A Leonardo le aturde aquella irrupción del pasado, que valiéndose de un hecho banal –el sonido violento y persistente de una alarma que suena- reclama sus territorios y feudos:
“VOS ESTÁS sospechado”, “vos estás sospechado”. Y mi mente ya no hacía nada más que sospechar. Y como solo podía calmarme con una compañía, y solo había para mí una compañía posible —la única persona que había sufrido algo parecido—, me senté y escribí.
Una palabra basta para desatar aquel nudo endeble que apenas si logra mantener cerrada la Caja de Pandora –diversificada para adaptarse a los tiempos que corren- y que hoy lleva otros nombres: seguridad privada, crimen organizado, honorable cuerpo de policía.

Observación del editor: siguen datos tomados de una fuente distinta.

(** C2: once a submit has succeeded, whatever happens next in the session,
    a click on the map only raises the alert: the world is left as it was,
    so no lookup is started and no row is written. *)
Theorem placement_refused_after_success w0 w1 out1 evs w2 out2 e :
  step w0 (SubmitSettled None) = Some (w1, out1) →
  run w1 evs = Some (w2, out2) →
  placed w2 = true ∧
  step w2 (MapClick e)
  = Some (w2, [Alert "You already placed a mark in this session"]).
Proof.
  intros Hok Hrun.
  assert (Hw1 : flagWritten w1).
  { apply step_Some in Hok as [_ Hok]. simpl in Hok. simplify_eq.
    unfold flagWritten, getItem, setItem. simpl. apply lookup_insert_eq. }
  pose proof (flagWritten_placed _ (run_flagWritten _ _ _ _ Hrun Hw1)) as Hp.
  split; [exact Hp|].
  apply step_Some. split; [reflexivity|].
  apply handleMapClick_placed, Hp.
Qed.

Lemma placement_refused_after_success_witness :
  placed (afterRun submittedWorld
            [SubmitSettled None; RemoteInsert exampleMarker]) = true ∧
  step (afterRun submittedWorld
          [SubmitSettled None; RemoteInsert exampleMarker])
       (MapClick examplePos)
  = Some (afterRun submittedWorld
            [SubmitSettled None; RemoteInsert exampleMarker],
          [Alert "You already placed a mark in this session"]).
Proof.
  apply (placement_refused_after_success submittedWorld
           (afterRun submittedWorld [SubmitSettled None]) []
           [RemoteInsert exampleMarker] _ []).
  - vm_compute. reflexivity.
  - vm_compute. reflexivity.
Defined.

(** ** Submit *)

(** C3: with an empty name or an empty message, submit only raises the
    alert: nothing is written and the world, with the placement flag, the
    pending coordinate and the fields, is left as it was. *)
Theorem empty_submit_rejected w :
  name (ui w) = "" ∨ message (ui w) = "" →
  handleSubmit w = (w, [Alert "Name and message required"]) ∧
  (formOpen w = true →
   step w SubmitClick = Some (w, [Alert "Name and message required"])).
Proof.
  intros Hempty.
  assert (H : handleSubmit w = (w, [Alert "Name and message required"])).
  { unfold handleSubmit. destruct Hempty as [-> | ->]; simpl.
    - reflexivity.
    - rewrite orb_true_r. reflexivity. }
  split; [exact H|]. intros Hopen. apply step_Some. auto.
Qed.

Lemma empty_submit_rejected_witness :
  handleSubmit halfFilledWorld
  = (halfFilledWorld, [Alert "Name and message required"]) ∧
  (formOpen halfFilledWorld = true →
   step halfFilledWorld SubmitClick
   = Some (halfFilledWorld, [Alert "Name and message required"])).
Proof.
  apply (empty_submit_rejected halfFilledWorld).
  right. vm_compute. reflexivity.
Defined.

(** Against C4 as worded: with submit clicked twice and the first write
    succeeded, the failure of the second write arrives with the flag set
    and the form closed, and leaves them so. *)
Lemma write_failure_after_success :
  run filledWorld [SubmitClick; SubmitClick; SubmitSettled None]
  = Some (twiceSubmittedWorld,
          [InsertRow (formRow examplePos (ui filledWorld));
           InsertRow (formRow examplePos (ui filledWorld))]) ∧
  (∃ w', step twiceSubmittedWorld (SubmitSettled (Some "timeout"))
         = Some (w', [ConsoleError "timeout"; Alert "Insert failed"]) ∧
         placed w' = true ∧ formOpen w' = false) ∧
  ¬ failureLeavesFormOpen twiceSubmittedWorld "timeout".
Proof.
  split; [vm_compute; reflexivity|]. split.
  - eexists. split; [vm_compute; reflexivity|]. split; reflexivity.
  - intros (w' & Hstep & Hp & _).
    apply step_Some in Hstep as [_ Hd].
    pose proof (f_equal fst Hd) as Hw. simpl in Hw. subst w'.
    vm_compute in Hp. discriminate.
Qed.

(** C4, as the code has it: when the write fails, the error is logged and
    an alert raised, and nothing else happens: the component state and the
    session storage are what they were when the failure arrived.  The flag,
    if unset, stays unset; the form, if open, stays open with its
    coordinate, its fields and its submit button. *)
Theorem write_failure_keeps_form w err :
  (0 < insertsPending w)%nat →
  ∃ w', step w (SubmitSettled (Some err))
        = Some (w', [ConsoleError err; Alert "Insert failed"]) ∧
        ui w' = ui w ∧
        sessionStorage w' = sessionStorage w ∧
        lookupsPending w' = lookupsPending w ∧
        fetchPending w' = fetchPending w ∧
        effectPending w' = effectPending w ∧
        placed w' = placed w ∧
        formOpen w' = formOpen w ∧
        clickedPos (ui w') = clickedPos (ui w) ∧
        name (ui w') = name (ui w) ∧
        message (ui w') = message (ui w) ∧
        country (ui w') = country (ui w) ∧
        (placed w = false → placed w' = false) ∧
        (formOpen w = true →
         formOpen w' = true ∧ enabled w' SubmitClick = true).
Proof.
  intros Hpend. eexists. split.
  - apply step_Some. split; [|reflexivity].
    simpl. apply Nat.ltb_lt, Hpend.
  - simpl. repeat split; auto.
Qed.

Lemma write_failure_keeps_form_witness :
  ∃ w', step submittedWorld (SubmitSettled (Some "timeout"))
        = Some (w', [ConsoleError "timeout"; Alert "Insert failed"]) ∧
        ui w' = ui submittedWorld ∧
        sessionStorage w' = sessionStorage submittedWorld ∧
        lookupsPending w' = lookupsPending submittedWorld ∧
        fetchPending w' = fetchPending submittedWorld ∧
        effectPending w' = effectPending submittedWorld ∧
        placed w' = placed submittedWorld ∧
        formOpen w' = formOpen submittedWorld ∧
        clickedPos (ui w') = clickedPos (ui submittedWorld) ∧
        name (ui w') = name (ui submittedWorld) ∧
        message (ui w') = message (ui submittedWorld) ∧
        country (ui w') = country (ui submittedWorld) ∧
        (placed submittedWorld = false → placed w' = false) ∧
        (formOpen submittedWorld = true →
         formOpen w' = true ∧ enabled w' SubmitClick = true).
Proof.
  apply (write_failure_keeps_form submittedWorld "timeout").
  vm_compute. lia.
Defined.

Lemma handleSubmitSettled_success_keeps_country w :
  country (ui (fst (handleSubmitSettled None w))) = country (ui w).
Proof. reflexivity. Qed.

(** C5: when the write succeeds, the placement flag is set, name and
    message are cleared and the pending coordinate is dropped, which
    closes the form. *)
Theorem write_success_closes_form w :
  (0 < insertsPending w)%nat →
  ∃ w', step w (SubmitSettled None) = Some (w', []) ∧
        getItem (sessionStorage w') hasPlacedMark = Some "true" ∧
        placed w' = true ∧
        name (ui w') = "" ∧
        message (ui w') = "" ∧
        clickedPos (ui w') = None ∧
        formOpen w' = false.
Proof.
  intros Hpend. eexists. split.
  - apply step_Some. split; [|reflexivity].
    simpl. apply Nat.ltb_lt, Hpend.
  - assert (Hget : getItem (setItem hasPlacedMark "true" (sessionStorage w))
                     hasPlacedMark = Some "true")
      by apply lookup_insert_eq.
    unfold placed. simpl. rewrite Hget. repeat split.
Qed.

Lemma write_success_closes_form_witness :
  ∃ w', step submittedWorld (SubmitSettled None) = Some (w', []) ∧
        getItem (sessionStorage w') hasPlacedMark = Some "true" ∧
        placed w' = true ∧
        name (ui w') = "" ∧
        message (ui w') = "" ∧
        clickedPos (ui w') = None ∧
        formOpen w' = false.
Proof.
  apply (write_success_closes_form submittedWorld). vm_compute. lia.
Defined.

(** ** Geocoding *)

(** Against C6 as worded: a response with an empty [address.country] has
    the path, and the stored country is "Unknown", not the value there. *)
Lemma geocode_empty_country_unknown :
  ∃ w', step clickedWorld (LookupSettled (Parsed emptyCountryBody))
        = Some (w', []) ∧
        addressCountry emptyCountryBody = VStr "" ∧
        country (ui w') = VStr "Unknown" ∧
        country (ui w') ≠ countryPerSpec (Parsed emptyCountryBody).
Proof.
  eexists. split; [vm_compute; reflexivity|].
  split; [reflexivity|]. split; [reflexivity|]. vm_compute. discriminate.
Qed.

Lemma settle_onlyCountryChanged o w :
  onlyCountryChanged w (fst (handleMapClickSettled o w)).
Proof. repeat split. Qed.

Lemma click_onlyCoordinateChanged e w :
  placed w = false → onlyCoordinateChanged w (fst (handleMapClick e w)).
Proof.
  intros Hp. rewrite (handleMapClick_fresh e w Hp). repeat split.
Qed.

(** C6, as the code has it: when the lookup settles, country becomes the
    value at [address.country] if that value is truthy, and "Unknown" if
    the request or the parsing failed or the value is missing or falsy;
    nothing else changes, so the form opened by the click is still open. *)
Theorem geocode_country_or_unknown :
  (∀ w o, lookupPending w = true →
     ∃ w', step w (LookupSettled o) = Some (w', []) ∧
           ui w' = setCountry (resolvedCountry o) (ui w) ∧
           onlyCountryChanged w w' ∧
           lookupsPending w' = pred (lookupsPending w) ∧
           formOpen w' = formOpen w ∧
           match o with
           | Parsed data =>
               if toBoolean (addressCountry data)
               then country (ui w') = addressCountry data
               else country (ui w') = VStr "Unknown"
           | FetchRejected | JsonRejected =>
               country (ui w') = VStr "Unknown"
           end) ∧
  (∀ data, addressCountry data = VUndefined →
     resolvedCountry (Parsed data) = VStr "Unknown") ∧
  (∀ w e o, placed w = false →
     ∃ w1 w2,
       step w (MapClick e) = Some (w1, [ReverseGeocode (lat e) (lng e)]) ∧
       step w1 (LookupSettled o) = Some (w2, []) ∧
       onlyCoordinateChanged w w1 ∧
       onlyCountryChanged w1 w2 ∧
       formOpen w2 = true ∧
       clickedPos (ui w2) = Some e ∧
       country (ui w2) = resolvedCountry o).
Proof.
  split; [|split].
  - intros w o Hpend. eexists. split.
    + apply step_Some. split; [exact Hpend|reflexivity].
    + split; [reflexivity|].
      split; [apply settle_onlyCountryChanged|].
      split; [reflexivity|]. split; [reflexivity|]. simpl.
      destruct o as [| |data]; try reflexivity.
      unfold resolvedCountry, jsOr, addressCountry.
      destruct (toBoolean _); reflexivity.
  - intros data Hd. unfold resolvedCountry, jsOr.
    unfold addressCountry in Hd. rewrite Hd. reflexivity.
  - intros w e o Hp. eexists. eexists. split.
    + apply step_Some. split; [reflexivity|].
      apply handleMapClick_fresh, Hp.
    + split; [apply step_Some; split; reflexivity|].
      split.
      { pose proof (click_onlyCoordinateChanged e w Hp) as H.
        rewrite (handleMapClick_fresh e w Hp) in H. exact H. }
      split; [apply settle_onlyCountryChanged|].
      simpl. repeat split.
Qed.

Diana, la interlocutora de las cartas escritas por Leonardo, se encuentra en el limbo donde se confunde la memoria con la historia. Éste escribe para ella, como si sus cartas pudiesen de alguna manera misteriosa, leerse en un tiempo que no es este presente. Leonardo escribe a una Diana que ya no existe, con palabras que han mudado drásticamente su significado.
Leonardo lo sabe, y finalmente acepta que la memoria siempre llevó las de ganar. Despedazarla no ha servido de gran cosa, allí estuvieron omnipresentes los fragmentos, los gestos, las palabras prohibidas y ahora encumbradas al rango de los tabúes.
Creyendo buscar la verdad sobre Diana, se me había abierto el misterio de mi propia cobardía.
El misterio del modo en que, creyendo salvarme, había entrado lenta, plácidamente, en la maquinaria. El miedo al miedo.
Leonardo, mirándose por primera vez sin afectaciones dulzonas, también es capaz de mirar sin compasión y sin odio a su propia madre.
¡Dios! ¿Y si mi madre, en lugar de soñar como yo, con esa época, había vuelto a vivir en ella? ¿Y quién podía decir que esa locura suya no la había provocado yo mismo?
Esa es la tragedia, el precio a pagar por la memoria, por el fragmento de esa historia que nos ha tocado vivir.
¿Acaso habrá, en los tiempos pasados y los tiempos por venir, alguien capaz de visualizar en una sola mirada los efectos de todas sus acciones, las perfidias de las omisiones y los alcances de todos sus deseos y pensamientos -aun los más oscuros y secretos-? ¿Acaso habrá quién se considere capaz y con la entereza suficiente de aceptar un don como ese?
Después de la memoria sólo queda la espera, el anhelo de una redención poco probable y la certeza de un dictamen, de un castigo que sea cual fuere, nunca será suficiente.
Hemos renunciado al perdón y la redención para enclaustrarnos en un infierno personal, hecho a la medida de nuestros temores y angustias, de nuestras traiciones y peor: nuestras verdades.


Francisco Arriaga.
México, Frontera Norte.
9 de abril de 2014-19 de octubre de 2018.